PROVIDED MATERIAL Start Marker

(** Time passes and other clients act. *)
Lemma within_mono T T' pcs w w' :
  T <= T' -> (forall cut, made_since pid cut (aw_tasks w') <= made_since pid cut (aw_tasks w)) ->
  aw_taskCounts w' = aw_taskCounts w -> aw_hourReset w' = aw_hourReset w ->
  within T (pcs, w) -> within T' (pcs, w').
Proof.
  intros HT Hm Hc Hr [H1 H2 H3]. cbn [fst snd] in *.
  assert (Hle : made_since pid (T' - Hour) (aw_tasks w') <= made_since pid (T - Hour) (aw_tasks w)).
  { etrans; [apply Hm|]. apply made_since_antitone. lia. }
  split; cbn [fst snd].
  - lia.
  - rewrite Hc, Hr. intros r Er. destruct (H2 r Er) as [? ?]. split; [lia|]. etrans; [apply Hm|done].
  - intros i pc Hi. eapply pc_within_mono; [exact Hle|eauto].
Qed.

(** The check of the project's own tick. *)
Lemma check_admits p tn w ok w1 T :
  ap_ID p = pid -> MaxTasksPerHour (ap_Autonomy p) = N -> T <= at_clock tn ->
  turn_within tn (ApRate p) (aw_tasks w) ->
  (forall r, aw_hourReset w !! pid = Some r ->
     r <= T /\ made_since pid (r - Hour) (aw_tasks w) <= default 0 (aw_taskCounts w !! pid)) ->
  checkRateLimitLocked p (at_clock tn) (at_fault tn) w = (ok, w1) ->
  (forall r, aw_hourReset w1 !! pid = Some r ->
     r <= at_clock tn /\ made_since pid (r - Hour) (aw_tasks w1) <= default 0 (aw_taskCounts w1 !! pid)) /\
  (ok = true -> made_since pid (at_clock tn - Hour) (aw_tasks w1) <= N - 1).
Proof.
  intros Hp HN HT Hw Hc E. destruct (check_frame _ _ _ _ _ _ E) as [Et _]. destruct (Hw Hp) as [Hf Hpage].
  unfold checkRateLimitLocked in E. cbv zeta in E. rewrite Hp, Hf in E.
  assert (Hn : countAutonomousTasksLastHour pid (at_clock tn) NoFault (aw_tasks w) =
               Ok (made_since pid (at_clock tn - Hour) (aw_tasks w))).
  { unfold countAutonomousTasksLastHour. rewrite page_of_newest by done. cbn [TaskCreate.read failed res_bind].
    unfold made_since. do 2 f_equal. rewrite count_if_map.
    rewrite <- (newest_count (Z.to_nat 100) pid (at_clock tn - Hour) (recent_autonomous (at_clock tn - Hour)));
      [done|exact Hpage|].
    intros t Ht. unfold recent_autonomous in Ht. btauto_hyps. lia. }
  rewrite Hn in E.
  destruct (match aw_hourReset w !! pid with Some _ => _ | None => _ end) eqn:Es; injection E as <- <-; cbn.
  - rewrite !lookup_insert_eq. split; [intros r [= <-]; split; [lia|done]|].
    intros Hok%Z.ltb_lt. cbn in Hok. enough (made_since pid (at_clock tn - Hour) (aw_tasks w) <= N - 1) by done. lia.
  - destruct (aw_hourReset w !! pid) as [r|] eqn:Er; [|done]. destruct (Hc r eq_refl) as [Hr Hmade]. split.
    + intros r' [= <-]. split; [lia|done].
    + intros Hok%Z.ltb_lt. pose proof (made_since_antitone pid (r - Hour) (at_clock tn - Hour) (aw_tasks w)). lia.
Qed.

(** The check of another project's tick. *)
Lemma check_other p tn w ok w1 : ap_ID p <> pid ->
  checkRateLimitLocked p (at_clock tn) (at_fault tn) w = (ok, w1) ->
  aw_hourReset w1 !! pid = aw_hourReset w !! pid /\ aw_taskCounts w1 !! pid = aw_taskCounts w !! pid.
Proof.
  intros Hp E. unfold checkRateLimitLocked in E. cbv zeta in E. injection E as _ <-.
  destruct (match aw_hourReset w !! ap_ID p with Some _ => _ | None => _ end); [|done].
  destruct (countAutonomousTasksLastHour _ _ _ _); cbn; by rewrite ?lookup_insert_ne by done.
Qed.

(** ** One turn *)

Lemma within_set T i (pcs : list APC) pc' w' :
  made_since pid (T - Hour) (aw_tasks w') <= allowance ->
  (forall r, aw_hourReset w' !! pid = Some r ->
     r <= T /\ made_since pid (r - Hour) (aw_tasks w') <= default 0 (aw_taskCounts w' !! pid)) ->
  (forall k pc, k <> i -> pcs !! k = Some pc -> pc_within T (aw_tasks w') k pc) ->
  pc_within T (aw_tasks w') i pc' -> within T (<[i := pc']> pcs, w').
Proof.
  intros H1 H2 H3 H4. split; cbn [fst snd]; [done|done|].
  intros k q [[-> ->]|[Hne Hk]]%insert_elem; eauto.
Qed.

(** The project's counts and its rows are as before. *)
Lemma within_same T i pcs pc pc' w w' :
  within T (pcs, w) -> pcs !! i = Some pc -> apc_ok pc' ->
  aw_hourReset w' !! pid = aw_hourReset w !! pid -> aw_taskCounts w' !! pid = aw_taskCounts w !! pid ->
  (forall cut, made_since pid cut (aw_tasks w') = made_since pid cut (aw_tasks w)) ->
  (forall p, project_of pc' = Some p -> ap_ID p = pid -> project_of pc = Some p /\ (pend K pc' <= pend K pc)%nat) ->
  within T (<[i := pc']> pcs, w').
Proof.
  intros [H1 H2 H3] Hi Hok Hr Hc Hm Hp. cbn [fst snd] in *. apply within_set.
  - by rewrite Hm.
  - rewrite Hr, Hc. intros r Er. rewrite Hm. auto.
  - intros k q _ Hk. eapply pc_within_mono; [|by apply H3]. by rewrite Hm.
  - destruct (H3 i pc Hi) as [_ Hpc]. split; [done|]. intros p Ep Eid.
    destruct (Hp p Ep Eid) as [Eq Hle]. destruct (Hpc p Eq Eid) as (? & ? & ?). rewrite Hm. split_and!; try done. lia.
Qed.

(** The turn that checks the cap. *)
Lemma rate_turn_inv T i tn pcs w p : 0 < N ->
  pcs !! i = Some (ApRate p) -> T <= at_clock tn -> turn_within tn (ApRate p) (aw_tasks w) ->
  within T (pcs, w) -> within (at_clock tn) (pcs, w) ->
  within (at_clock tn) (<[i := (aturn m i tn (ApRate p) w).1]> pcs, (aturn m i tn (ApRate p) w).2).
Proof.
  intros HN Hi HT Hw [_ Hc0 _] Hin. cbn [fst snd] in Hc0.
  pose proof (aturn_apc_ok m i tn (ApRate p) w (proj1 (wi_pcs _ _ Hin i _ Hi))) as Hok'.
  pose proof (fun q => aturn_project m i tn (ApRate p) w q) as Hproj. revert Hok' Hproj. cbn [aturn eval_turn create_turn].
  destruct (decide (ap_ID p = pid)) as [Hp|Hp].
  - destruct (proj2 (wi_pcs _ _ Hin i _ Hi) p eq_refl Hp) as (Ei & EN & _).
    destruct (Z.leb_spec (MaxTasksPerHour (ap_Autonomy p)) 0); [lia|].
    destruct (is_some (aw_holder w)); [intros _ _; by rewrite list_insert_id|].
    destruct (checkRateLimitLocked _ _ _ _) as [ok w1] eqn:E.
    destruct (check_admits p tn w ok w1 T Hp EN HT Hw Hc0 E) as [Hcount Hadm].
    destruct (check_frame _ _ _ _ _ _ E) as [Et _]. intros Hok' Hproj.
    assert (Hcore : same_core w1 (if ok then (gate_limiter m p, w1) else (ApIdle, eval_tick m tn p AutonomyOutcomeRateLimited w1)).2).
    { destruct ok; [done|apply record_eval_core]. }
    destruct (if ok then _ else _) as [pc' w'] eqn:Eok. cbn [fst snd] in *. destruct Hcore as [Ht Hcn Hrs _].
    destruct Hin as [H1 _ H3]. cbn [fst snd] in *. apply within_set; rewrite ?Ht, ?Hcn, ?Hrs, ?Et.
    + done.
    + by rewrite <- Et.
    + intros k q _ Hk. by apply H3.
    + split; [done|]. intros q Eq Eid. apply Hproj in Eq. cbn in Eq. injection Eq as <-. split_and!; [done|done|].
      destruct ok; injection Eok as <- <-; [|cbn [pend]; lia].
      specialize (Hadm eq_refl). rewrite Et in Hadm. pose proof (gate_limiter_pend m K p). unfold allowance. lia.
  - match goal with |- context [within _ (<[i := ?x.1]> pcs, _)] => set (s' := x) end. intros Hok' Hproj.
    assert (H : aw_tasks s'.2 = aw_tasks w /\ aw_hourReset s'.2 !! pid = aw_hourReset w !! pid /\
                aw_taskCounts s'.2 !! pid = aw_taskCounts w !! pid).
    { subst s'. clear -Hp. destruct (_ <=? 0); [done|]. destruct (is_some _); [done|].
      destruct (checkRateLimitLocked _ _ _ _) as [ok w1] eqn:E. destruct (check_other _ _ _ _ _ Hp E) as [Er Ec].
      destruct (check_frame _ _ _ _ _ _ E) as [Et _]. destruct ok; [done|]. cbn [snd].
      destruct (record_eval_core m tn (mkEvaluation (ap_ID p) AutonomyOutcomeRateLimited None "" "" "") w1) as [E1 E2 E3 _].
      unfold eval_tick. by rewrite E1, E2, E3. }
    destruct H as (Et & Er & Ec). eapply within_same; try done; [by rewrite Et|].
    intros q Eq Eid. apply Hproj in Eq. cbn in Eq. injection Eq as <-. done.
Qed.

(** The insert. *)
Lemma insert_turn_inv T i tn pcs w j t t' tbl pc' w1 w' :
  pcs !! i = Some (ApInsert j t) -> turn_within tn (ApInsert j t) (aw_tasks w) -> within T (pcs, w) ->
  apc_ok pc' -> (forall p, project_of pc' = Some p -> project_of (ApInsert j t) = Some p) ->
  refused (at_fault tn) = false -> Create (at_clock tn) (Some t) (aw_tasks w) = Ok (t', tbl) ->
  w1 = (if failed (at_fault tn) then w <| aw_tasks := tbl |>
        else count_created (aj_pid j) (w <| aw_tasks := tbl |>)) ->
  aw_tasks w' = aw_tasks w1 -> aw_taskCounts w' = aw_taskCounts w1 -> aw_hourReset w' = aw_hourReset w1 ->
  (pend K pc' <= length (k_rest (aj_cont j)))%nat ->
  within T (<[i := pc']> pcs, w').
Proof.
  intros Hi Hw Hin Hok' Hproj Hf Ec Ew Et Ecn Ers Hpd.
  destruct (wi_pcs _ _ Hin i _ Hi) as [[_ Hb] Hpc]. specialize (Hb j t eq_refl eq_refl).
  destruct (create_row _ _ _ _ _ _ Hb Ec) as (r & -> & Ep & _).
  destruct (decide (aj_pid j = pid)) as [Hp|Hp].
  - destruct (at_fault tn) eqn:Efa; cbn [failed refused] in *; [|done|by destruct (Hw Hp)].
    destruct (Hpc (aj_project j) eq_refl Hp) as (Ei & EN & Hroom). cbn [pend] in Hroom.
    destruct Hin as [H1 H2 H3]. cbn [fst snd] in *. subst w1.
    change (aw_tasks w' = aw_tasks w ++ [r]) in Et. change (aw_hourReset w' = aw_hourReset w) in Ers.
    change (aw_taskCounts w' = <[aj_pid j := default 0 (aw_taskCounts w !! aj_pid j) + 1]> (aw_taskCounts w)) in Ecn.
    apply within_set; rewrite ?Et, ?Ecn, ?Ers.
    + destruct (made_since_app pid (T - Hour) (aw_tasks w) r) as [Hle _]. lia.
    + intros rr Er. destruct (H2 rr Er) as [? Hm]. split; [done|].
      destruct (made_since_app pid (rr - Hour) (aw_tasks w) r) as [Hle _]. rewrite Hp, lookup_insert_eq.
      change (default 0 (Some ?x)) with x. lia.
    + intros k q Hne Hk. destruct (H3 k q Hk) as [Hq Hqp]. split; [done|]. intros p Eq Eid.
      destruct (Hqp p Eq Eid) as (-> & _). congruence.
    + split; [done|]. intros p Eq Eid. apply Hproj in Eq. cbn in Eq. injection Eq as <-.
      destruct (made_since_app pid (T - Hour) (aw_tasks w) r) as [Hle _]. split_and!; [done|done|lia].
  - assert (Hrow : forall cut, made_since pid cut (aw_tasks w ++ [r]) = made_since pid cut (aw_tasks w)).
    { intros cut. apply made_since_app. congruence. }
    eapply within_same; try done.
    + rewrite Ers. subst w1. by destruct (failed _).
    + rewrite Ecn. subst w1. destruct (failed _); [done|]. cbn. by rewrite lookup_insert_ne by done.
    + intros cut. rewrite Et. subst w1. destruct (failed _); apply Hrow.
    + intros p Eq Eid. apply Hproj in Eq. cbn in Eq. injection Eq as <-. done.
Qed.

Lemma turn_within_inv T i tn pcs w pc :
  0 < N -> (1 <= K)%nat -> pcs !! i = Some pc -> T <= at_clock tn -> turn_within tn pc (aw_tasks w) ->
  within T (pcs, w) ->
  within (at_clock tn) (<[i := (aturn m i tn pc w).1]> pcs, (aturn m i tn pc w).2).
Proof.
  intros HN HK Hi HT Hw Hin.
  assert (Hin' : within (at_clock tn) (pcs, w)) by (by apply (within_mono T _ pcs w w)).
  destruct (match pc with ApRate p => Some p | _ => None end) as [p|] eqn:Epc.
  { destruct pc; simplify_eq. by apply (rate_turn_inv T). }
  pose proof (aturn_apc_ok m i tn pc w (proj1 (wi_pcs _ _ Hin i _ Hi))) as Hok'.
  pose proof (aturn_project m i tn pc w) as Hproj. pose proof (aturn_effect m i tn pc w) as He.
  assert (Hpend : forall p, project_of (aturn m i tn pc w).1 = Some p -> ap_ID p = pid ->
            project_of pc = Some p /\ (pend K (aturn m i tn pc w).1 <= pend K pc)%nat).
  { intros p Ep Eid. split; [auto|]. apply aturn_pend; [done|by intros q ->|]. intros q ->.
    apply Hproj in Ep. cbn in Ep. injection Ep as ->. by apply Hw. }
  destruct (aturn m i tn pc w) as [pc' w']. cbn [fst snd] in *.
  destruct He as [pc pc' w' [Et Ec Er _] El|pc pc' w' [Et Ec Er _] Hl Hl'|j w' Eh ->|p pc' w1 w' ok Hm Eh Ec Hc ->|j t t' tbl pc' w1 w' Hf Ec Ew Hd].
  - eapply within_same; try done; [by rewrite Er|by rewrite Ec|intros cut; by rewrite Et].
  - eapply within_same; try done; [by rewrite Er|by rewrite Ec|intros cut; by rewrite Et].
  - by eapply within_same.
  - done.
  - destruct Hd as [[[Et Ecn Ers _] ->]|[[Et Ecn Ers _] [err ->]]]; eapply insert_turn_inv; try done.
    apply next_call_pend.
Qed.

PROVIDED MATERIAL End Marker

PROBLEM DESCRIPTION - The lines above from the one containing "intros [H1 H2" through the one containing "- destruct (H3" are to be set down exactly, and no others.

ANSWER BOX -
  intros [H1 H2 H3] Hi Hok Hr Hc Hm Hp. cbn [fst snd] in *. apply within_set.
  - by rewrite Hm.
  - rewrite Hr, Hc. intros r Er. rewrite Hm. auto.
  - intros k q _ Hk. eapply pc_within_mono; [|by apply H3]. by rewrite Hm.
  - destruct (H3 i pc Hi) as [_ Hpc]. split; [done|]. intros p Ep Eid.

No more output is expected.